Please write out, exactly as given, every line of the entries below up to and including the line with "replace (u +!".
-=-=-=-=-
Lemma window_sim_step st cur r :
  window_sim st cur → usable now r → window_before cur r →
  0 ≤ window_total cur → window_total cur + vu_Quota r ≤ max_int64 →
  window_sim (fixed_window_step W now st r) (reference_step W cur r) ∧
  0 ≤ window_total (reference_step W cur r) ≤ window_total cur + vu_Quota r.
Proof.
  intros Hsim (Hq & Ht & Hle) Hb H0 Hfit. unfold fixed_window_step, window_before, window_total in *.
  rewrite (decide_False (P := _ ∨ _)) by lia.
  assert (Hend : vu_CreatedAt r +! W = vu_CreatedAt r + W) by (unwrap; lia).
  destruct Hsim as [|s u e|s u]; cbn in *; rewrite ?Hend.
  - rewrite (decide_False (P := vu_CreatedAt r < 0)), (decide_True (P := _ ∨ _)) by lia.
    cbn. split; [|lia]. case_decide; [constructor; lia|].
    replace (0 +! vu_Quota r) with (vu_Quota r) by (unwrap; lia). constructor; lia.
  - rewrite (decide_False (P := vu_CreatedAt r < e)), (decide_False (P := _ ∨ _)) by lia; cbn.
    rewrite (decide_True (P := vu_CreatedAt r < _)), decide_False by lia.
    replace (u +! vu_Quota r) with (u + vu_Quota r) by (unwrap; lia).
    split; [by constructor|cbn; lia].
  - case_decide; [split; [constructor; lia|cbn; lia]|].
    rewrite (decide_True (P := _ ∨ _)) by lia; cbn. split; [|lia].
    case_decide; [constructor; lia|].
    replace (0 +! vu_Quota r) with (vu_Quota r) by (unwrap; lia). constructor; lia.
Qed.

Lemma window_sim_fold rs st cur :
  window_sim st cur → StronglySorted by_time rs → Forall (usable now) rs →
  Forall (window_before cur) rs →
  0 ≤ window_total cur → window_total cur + sumZ vu_Quota rs ≤ max_int64 →
  window_sim (foldl (fixed_window_step W now) st rs) (foldl (reference_step W) cur rs).
Proof.
  revert st cur. induction rs as [|r rs IH]; intros st cur Hsim Hs Hu Hb H0 Hfit; [done|].
  apply Forall_cons in Hu as [Hur Hu]. apply Forall_cons in Hb as [Hbr Hb].
  apply StronglySorted_inv in Hs as [Hs Hlt]. cbn in *.
  assert (0 ≤ sumZ vu_Quota rs).
  { apply sumZ_nonneg. apply (Forall_impl _ _ _ Hu). intros x (? & _); lia. }
  destruct (window_sim_step st cur r) as [Hsim' Htot]; [done..|lia|].
  apply IH; [done..| |lia|lia].
  apply Forall_forall. intros x Hx. rewrite Forall_forall in Hlt, Hb.
  specialize (Hlt x Hx). specialize (Hb x Hx). unfold window_before, by_time in *.
  destruct cur as [[s u]|]; cbn in *; [case_decide; cbn; lia|done].
Qed.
-=-=-=-=-
**Answer space**
Lemma window_sim_step st cur r :
  window_sim st cur → usable now r → window_before cur r →
  0 ≤ window_total cur → window_total cur + vu_Quota r ≤ max_int64 →
  window_sim (fixed_window_step W now st r) (reference_step W cur r) ∧
  0 ≤ window_total (reference_step W cur r) ≤ window_total cur + vu_Quota r.
Proof.
  intros Hsim (Hq & Ht & Hle) Hb H0 Hfit. unfold fixed_window_step, window_before, window_total in *.
  rewrite (decide_False (P := _ ∨ _)) by lia.
  assert (Hend : vu_CreatedAt r +! W = vu_CreatedAt r + W) by (unwrap; lia).
  destruct Hsim as [|s u e|s u]; cbn in *; rewrite ?Hend.
  - rewrite (decide_False (P := vu_CreatedAt r < 0)), (decide_True (P := _ ∨ _)) by lia.
    cbn. split; [|lia]. case_decide; [constructor; lia|].
    replace (0 +! vu_Quota r) with (vu_Quota r) by (unwrap; lia). constructor; lia.
  - rewrite (decide_False (P := vu_CreatedAt r < e)), (decide_False (P := _ ∨ _)) by lia; cbn.
    rewrite (decide_True (P := vu_CreatedAt r < _)), decide_False by lia.
    replace (u +! vu_Quota r) with (u + vu_Quota r) by (unwrap; lia).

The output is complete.